He calls himself ‘an important cog in the machinery of political murders and espionage,’ which is somewhat overstating his position as a minor informer who isn’t even directly employed. His repeated complaints of being left unsupported by MI5 hardly seems like the treatment of vital agent would receive. This mission is ‘the pinnacle of my efforts,’ but you’re left wondering ‘efforts to do what?’


Where does this all leave him?

Undercover work is much a game of minds and bluffs, but the risk you run with that is someone can come to believe what they have been rehearsing is actually true. The human body does not allow for complete alienation from emotions and feelings, and, at first, in some cases, that switch cannot fully be switched off or on.

It’s the first genuinely interesting thing he says. What does he do to unpick this tangle and maintain a balanced life of clarity? All we get is advice to take a day to get into character.

He later positions himself as Britain’s hope for Olympic gold in the men’s freestyle vagueness event by explaining

if you don’t recognise or read a situation coming, you are likely to be embroiled in a heap load of crap and in a situation you cannot get out of no matter how hard you try.

Well, thanks for that.

As with interviews by exposed undercover police officers Mark Kennedy – whose use of language is strikingly similar - and Bob Lambert, the cagey lack of bean-spilling leaves you with the feeling that you haven’t actually been told anything, just heard an indistinct hubbub.

Even when he is detailed, Penhaligon’s inability to make a clear point or be able to pace a story leaves you just as bewildered as those hush-hush half-told anecdotes. Put together, they make for a frustrating, tedious and largely pointless book.

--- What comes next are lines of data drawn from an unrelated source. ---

(* ===== verification/Ext4Fs.v ===== *)
(** * The ext4 reader (crates/fs-ext4/src/lib.rs)

    [BlockDeviceReader] gives the ext4 library the bytes of a block device at
    any offset; [Ext4Mount] gives the kernel the files of the file system.
    The library (crate ext4-view) is the class [Ext4Lib]; what is relied on is
    its documented behaviour ([Ext4FileLaws]).  A mount is an instance of the
    interface the file name space uses. *)

From S2P Require Import Prelude Path FileObject Discovery Block.

Open Scope Z_scope.

Module Ext4Fs.
Import Path Obj Block.

Definition MAX_RANGE_READ : Z := 256 * 1024.

(** ** The reader of the device *)
Inductive BlockIoError :=
  | AddressOverflow
  | InvalidGeometry
  | DeviceError (code sector start_byte read_len : Z).

Section Reader.
Context {D : Type} `{!HalBlockDevice D}.

Record BlockDeviceReader := mkReader { rd_device : D; scratch : list Z }.

Definition reader_new (d : D) : BlockDeviceReader := mkReader d (replicate (Z.to_nat (Z.max (bd_sector_size d) 512)) 0).

(** [dst[at..at + len].copy_from_slice(&src[from..from + len])] *)
Definition copy_from_slice (dst : list Z) (at_ : Z) (src : list Z) (from len : Z) : outcome (list Z) :=
  if (at_ + len <=? zlen dst) && (from + len <=? zlen src)
  then Ok (ztake at_ dst ++ ztake len (zdrop from src) ++ zdrop (at_ + len) dst) else Panic.

(** The part of a sector that was asked for, copied from the scratch buffer. *)
Definition copy_sector (sector sector_size start end_ : Z) (dst scratch : list Z) : outcome (list Z) :=
  sector_start ← umul sector sector_size;
  sector_end ← uadd sector_start sector_size;
  let copy_start := Z.max start sector_start in
  let copy_end := Z.min end_ sector_end in
  len ← usub copy_end copy_start;
  copy_from_slice dst (copy_start - start) scratch (copy_start - sector_start) len.

(** The loop over the sectors: [inl] is an error of the device. *)
Fixpoint copy_sectors (sector : Z) (n : nat) (start end_ : Z) (dst : list Z) (r : BlockDeviceReader)
  : outcome (BlockIoError + list Z) * BlockDeviceReader :=
  match n with
  | O => (Ok (inr dst), r)
  | S n' =>
      let sector_size := bd_sector_size (rd_device r) in
      let '(o, d) := bd_read_sector sector (zlen (scratch r)) (rd_device r) in
      match o with
      | Ok bs =>
          let r := mkReader d bs in
          match copy_sector sector sector_size start end_ dst (scratch r) with
          | Ok dst' => copy_sectors (sector + 1) n' start end_ dst' r
          | Err e => (Err e, r)
          | Panic => (Panic, r)
          | Diverge => (Diverge, r)
          end
      | Err code => (Ok (inl (DeviceError code sector start (zlen dst))), mkReader d (scratch r))
      | Panic => (Panic, mkReader d (scratch r))
      | Diverge => (Diverge, mkReader d (scratch r))
      end
  end.

Definition reader_read (start_byte : Z) (dst : list Z) (r : BlockDeviceReader)
  : outcome (BlockIoError + list Z) * BlockDeviceReader :=
  let sector_size := bd_sector_size (rd_device r) in
  if (sector_size =? 0) || negb (zlen (scratch r) =? sector_size) then (Ok (inl InvalidGeometry), r)
  else
    match checked_add start_byte (zlen dst) with
    | None => (Ok (inl AddressOverflow), r)
    | Some end_ =>
        let first_sector := start_byte / sector_size in
        let last_sector := saturating_sub end_ 1 / sector_size in
        if (start_byte mod sector_size =? 0) && (zlen dst mod sector_size =? 0) then
          let '(o, d) := bd_read_sectors first_sector (zlen dst) (rd_device r) in
          let r := mkReader d (scratch r) in
          match o with
          | Ok bs => (Ok (inr bs), r)
          | Err code => (Ok (inl (DeviceError code first_sector start_byte (zlen dst))), r)
          | Panic => (Panic, r)
          | Diverge => (Diverge, r)
          end
        else copy_sectors first_sector (Z.to_nat (last_sector - first_sector + 1)) start_byte end_ dst r
    end.
(* ===== verification/Asm.v ===== *)
(** * Assembly (crates/hal-riscv64-virt, crates/hal-loongarch64-virt)

    A machine with general and floating-point registers, control registers and
    a memory of 64-bit words, and the instructions that the trap entries of the
    two platforms use.  Code without loops is a list of instructions.  The
    lemmas are about blocks of loads and stores, of which the entries consist. *)

From S2P Require Import Prelude Process.

Open Scope list_scope.
Open Scope Z_scope.

Module Asm.
Import Proc.

(** ** The machine *)
Definition wrap (z : Z) : Z := z mod 2 ^ 64.
Definition upd (f : Z → Z) (k v : Z) : Z → Z := fun x => if x =? k then v else f x.
(** Words of memory are named by their addresses; every access of the entries
    is to an aligned word. *)
Record machine := mkMachine { gpr : Z → Z; fpr : Z → Z; csr : Z → Z; mem : Z → Z }.
Definition get (m : machine) (r : Z) : Z := if r =? 0 then 0 else gpr m r.
Definition set (r v : Z) (m : machine) : machine :=
  if r =? 0 then m else mkMachine (upd (gpr m) r v) (fpr m) (csr m) (mem m).
Definition set_fpr (r v : Z) (m : machine) : machine := mkMachine (gpr m) (upd (fpr m) r v) (csr m) (mem m).
Definition set_csr (c v : Z) (m : machine) : machine := mkMachine (gpr m) (fpr m) (upd (csr m) c v) (mem m).
Definition set_mem (a v : Z) (m : machine) : machine := mkMachine (gpr m) (fpr m) (csr m) (upd (mem m) a v).
Definition addr (m : machine) (base off : Z) : Z := wrap (get m base + off).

The title itself, One Blood, is hollow, oblique and irritating. Nothing in the book explains or alludes to it, and given the vision of a riven society, it makes no sense at all.

It could be used by the editors’ union as evidence of the need for their role. Occasional typos and grammatical errors are what happen when writing goes unchecked. This blog, like every other, undoubtedly has many. But when 184 pages drip with them it gives a stuttering flicker to your reading that wears you down.  The writing is a self-sabotaging obstacle to understanding, rather than its vehicle. 

A full stop in mid sentence breaks the flow, especially when you’re bored already. The lack of a comma changes meaning, as in, ‘they were in black overalls, both had tashes five foot eight inches tall’. That really is a hell of a tash. 

The malapropisms and homonyms also trip you up. Your South London locale is a manor, not a manner.  Metaphors are mixed – ‘remaining firmly on the fence as a safety net’ is an especially choice image - and the whole thing is desiccated by an absence of adjectives.  Hopefully he’s sold enough copies to save up and buy himself a bag of paragraph breaks, because two pages without one is a hefty ask of the reader.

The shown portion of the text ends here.